-- Goal of the exercise --
Give the lines below again exactly, starting with the line that holds "(** The number of live keys. *)" and going on through the line that holds "Definition vholds s".

-- Records contained in a dataset --
___
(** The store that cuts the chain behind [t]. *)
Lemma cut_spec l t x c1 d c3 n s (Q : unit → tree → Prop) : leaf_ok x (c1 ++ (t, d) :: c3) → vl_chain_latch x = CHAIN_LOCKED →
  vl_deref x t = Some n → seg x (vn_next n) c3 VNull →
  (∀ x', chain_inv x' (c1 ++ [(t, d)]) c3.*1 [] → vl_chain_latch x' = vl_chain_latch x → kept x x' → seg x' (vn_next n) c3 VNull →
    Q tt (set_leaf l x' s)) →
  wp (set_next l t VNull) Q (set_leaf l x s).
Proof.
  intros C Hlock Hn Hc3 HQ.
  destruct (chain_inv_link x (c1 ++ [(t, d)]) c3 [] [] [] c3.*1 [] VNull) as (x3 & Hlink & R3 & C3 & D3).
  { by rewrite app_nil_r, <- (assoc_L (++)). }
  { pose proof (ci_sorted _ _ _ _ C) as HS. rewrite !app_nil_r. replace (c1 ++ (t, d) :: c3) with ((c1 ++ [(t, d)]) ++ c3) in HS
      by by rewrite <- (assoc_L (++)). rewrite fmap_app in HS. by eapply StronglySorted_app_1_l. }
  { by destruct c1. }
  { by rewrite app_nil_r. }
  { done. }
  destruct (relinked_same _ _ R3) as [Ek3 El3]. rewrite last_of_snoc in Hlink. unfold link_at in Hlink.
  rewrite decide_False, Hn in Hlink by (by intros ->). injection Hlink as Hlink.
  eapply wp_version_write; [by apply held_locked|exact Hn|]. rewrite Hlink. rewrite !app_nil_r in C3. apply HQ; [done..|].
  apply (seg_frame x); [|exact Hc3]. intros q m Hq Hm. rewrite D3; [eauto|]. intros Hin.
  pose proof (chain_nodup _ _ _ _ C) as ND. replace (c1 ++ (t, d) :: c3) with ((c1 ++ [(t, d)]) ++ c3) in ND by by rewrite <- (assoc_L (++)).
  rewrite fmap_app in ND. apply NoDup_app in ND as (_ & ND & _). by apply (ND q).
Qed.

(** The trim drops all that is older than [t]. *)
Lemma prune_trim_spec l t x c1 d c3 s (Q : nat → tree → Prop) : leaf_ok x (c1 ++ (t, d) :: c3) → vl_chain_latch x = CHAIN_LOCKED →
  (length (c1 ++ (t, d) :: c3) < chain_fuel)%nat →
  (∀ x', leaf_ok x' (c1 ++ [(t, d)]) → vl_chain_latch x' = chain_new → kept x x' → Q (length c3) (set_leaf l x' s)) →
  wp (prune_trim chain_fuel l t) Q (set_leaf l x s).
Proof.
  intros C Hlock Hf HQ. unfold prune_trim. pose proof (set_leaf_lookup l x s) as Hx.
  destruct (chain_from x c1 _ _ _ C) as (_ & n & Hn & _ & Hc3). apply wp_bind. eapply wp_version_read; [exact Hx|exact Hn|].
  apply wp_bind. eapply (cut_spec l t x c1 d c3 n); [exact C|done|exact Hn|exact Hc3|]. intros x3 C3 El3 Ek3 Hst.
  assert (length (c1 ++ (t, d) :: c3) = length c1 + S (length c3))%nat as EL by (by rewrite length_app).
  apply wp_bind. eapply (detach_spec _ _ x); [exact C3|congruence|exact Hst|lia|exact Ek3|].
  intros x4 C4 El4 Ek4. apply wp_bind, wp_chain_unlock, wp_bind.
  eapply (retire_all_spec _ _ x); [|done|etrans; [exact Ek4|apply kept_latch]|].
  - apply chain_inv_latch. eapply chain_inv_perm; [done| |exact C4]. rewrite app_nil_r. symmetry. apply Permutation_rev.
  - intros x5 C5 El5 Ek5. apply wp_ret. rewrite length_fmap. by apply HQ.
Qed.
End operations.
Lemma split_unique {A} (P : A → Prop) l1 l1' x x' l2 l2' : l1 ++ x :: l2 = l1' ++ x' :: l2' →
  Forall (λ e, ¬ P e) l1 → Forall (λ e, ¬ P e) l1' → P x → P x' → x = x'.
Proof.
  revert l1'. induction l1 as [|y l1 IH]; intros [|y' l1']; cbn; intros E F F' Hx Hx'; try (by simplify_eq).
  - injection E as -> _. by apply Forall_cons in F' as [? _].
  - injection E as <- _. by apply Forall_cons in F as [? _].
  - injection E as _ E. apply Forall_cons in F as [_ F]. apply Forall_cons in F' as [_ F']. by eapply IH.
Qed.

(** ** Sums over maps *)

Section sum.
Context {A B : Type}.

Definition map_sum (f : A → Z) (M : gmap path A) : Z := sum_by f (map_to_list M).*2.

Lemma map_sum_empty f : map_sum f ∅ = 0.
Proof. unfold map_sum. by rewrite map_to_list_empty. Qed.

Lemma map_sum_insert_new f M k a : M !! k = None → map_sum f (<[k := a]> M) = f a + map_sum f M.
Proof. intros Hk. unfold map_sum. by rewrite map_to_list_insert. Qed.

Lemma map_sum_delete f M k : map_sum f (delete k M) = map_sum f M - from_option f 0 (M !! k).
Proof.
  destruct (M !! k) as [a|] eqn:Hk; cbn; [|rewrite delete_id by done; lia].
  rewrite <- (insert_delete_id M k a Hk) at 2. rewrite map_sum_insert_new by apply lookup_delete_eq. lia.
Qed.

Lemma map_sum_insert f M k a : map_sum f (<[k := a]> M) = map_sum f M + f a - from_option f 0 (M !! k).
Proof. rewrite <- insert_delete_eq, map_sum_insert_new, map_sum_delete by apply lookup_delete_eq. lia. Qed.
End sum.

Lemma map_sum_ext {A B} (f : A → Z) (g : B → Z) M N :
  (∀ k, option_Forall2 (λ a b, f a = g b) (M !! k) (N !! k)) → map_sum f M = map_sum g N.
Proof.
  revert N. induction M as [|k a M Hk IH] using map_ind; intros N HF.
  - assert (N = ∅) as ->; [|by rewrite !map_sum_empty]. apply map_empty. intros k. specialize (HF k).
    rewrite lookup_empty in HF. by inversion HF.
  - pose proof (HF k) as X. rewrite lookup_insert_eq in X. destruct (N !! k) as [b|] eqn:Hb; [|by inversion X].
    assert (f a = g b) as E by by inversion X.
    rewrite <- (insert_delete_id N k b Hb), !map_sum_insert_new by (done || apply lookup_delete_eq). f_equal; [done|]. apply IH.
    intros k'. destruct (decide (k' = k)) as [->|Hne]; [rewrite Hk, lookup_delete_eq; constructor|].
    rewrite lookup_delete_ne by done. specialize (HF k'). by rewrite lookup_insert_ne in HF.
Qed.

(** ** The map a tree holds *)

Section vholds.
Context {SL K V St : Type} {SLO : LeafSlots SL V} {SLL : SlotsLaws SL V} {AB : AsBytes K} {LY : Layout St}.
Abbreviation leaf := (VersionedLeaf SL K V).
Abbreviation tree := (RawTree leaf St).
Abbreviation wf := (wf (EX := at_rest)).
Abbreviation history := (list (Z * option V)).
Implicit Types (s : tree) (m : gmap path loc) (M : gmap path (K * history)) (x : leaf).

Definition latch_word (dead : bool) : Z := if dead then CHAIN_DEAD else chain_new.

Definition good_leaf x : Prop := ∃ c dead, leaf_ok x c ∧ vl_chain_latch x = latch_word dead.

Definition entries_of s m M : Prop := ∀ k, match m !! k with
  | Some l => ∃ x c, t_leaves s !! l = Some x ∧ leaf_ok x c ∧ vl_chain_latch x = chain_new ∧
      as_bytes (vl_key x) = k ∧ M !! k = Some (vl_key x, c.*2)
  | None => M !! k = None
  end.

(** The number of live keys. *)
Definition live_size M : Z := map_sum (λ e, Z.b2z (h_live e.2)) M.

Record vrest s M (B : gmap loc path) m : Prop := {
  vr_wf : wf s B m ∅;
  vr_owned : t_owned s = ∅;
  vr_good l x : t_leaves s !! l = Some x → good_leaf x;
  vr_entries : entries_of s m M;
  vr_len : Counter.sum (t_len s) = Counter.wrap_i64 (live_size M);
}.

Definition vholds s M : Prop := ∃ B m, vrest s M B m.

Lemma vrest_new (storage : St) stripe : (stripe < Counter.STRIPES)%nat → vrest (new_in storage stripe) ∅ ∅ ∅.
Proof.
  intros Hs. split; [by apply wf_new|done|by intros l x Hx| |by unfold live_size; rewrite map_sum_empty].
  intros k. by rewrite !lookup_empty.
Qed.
___
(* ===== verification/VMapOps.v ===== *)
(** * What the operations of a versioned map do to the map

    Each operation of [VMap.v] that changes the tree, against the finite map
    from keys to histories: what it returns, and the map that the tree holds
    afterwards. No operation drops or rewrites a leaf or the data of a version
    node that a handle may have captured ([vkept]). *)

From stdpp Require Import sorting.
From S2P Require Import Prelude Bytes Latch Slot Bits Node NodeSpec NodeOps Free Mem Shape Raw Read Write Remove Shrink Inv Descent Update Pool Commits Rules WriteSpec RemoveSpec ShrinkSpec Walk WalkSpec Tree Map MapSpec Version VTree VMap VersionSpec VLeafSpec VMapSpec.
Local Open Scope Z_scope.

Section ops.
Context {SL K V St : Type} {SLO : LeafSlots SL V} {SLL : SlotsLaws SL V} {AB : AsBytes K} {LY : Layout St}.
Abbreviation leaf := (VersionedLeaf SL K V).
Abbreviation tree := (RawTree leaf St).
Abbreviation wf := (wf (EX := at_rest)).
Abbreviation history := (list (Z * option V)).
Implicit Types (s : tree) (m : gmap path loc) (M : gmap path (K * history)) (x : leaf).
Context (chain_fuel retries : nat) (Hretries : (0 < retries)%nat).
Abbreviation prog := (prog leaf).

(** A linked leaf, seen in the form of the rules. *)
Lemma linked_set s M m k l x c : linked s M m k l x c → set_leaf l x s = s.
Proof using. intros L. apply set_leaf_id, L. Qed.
___
-- Task solution --
(** The number of live keys. *)
Definition live_size M : Z := map_sum (λ e, Z.b2z (h_live e.2)) M.

Record vrest s M (B : gmap loc path) m : Prop := {
  vr_wf : wf s B m ∅;
  vr_owned : t_owned s = ∅;
  vr_good l x : t_leaves s !! l = Some x → good_leaf x;
  vr_entries : entries_of s m M;
  vr_len : Counter.sum (t_len s) = Counter.wrap_i64 (live_size M);
}.

Definition vholds s M : Prop := ∃ B m, vrest s M B m.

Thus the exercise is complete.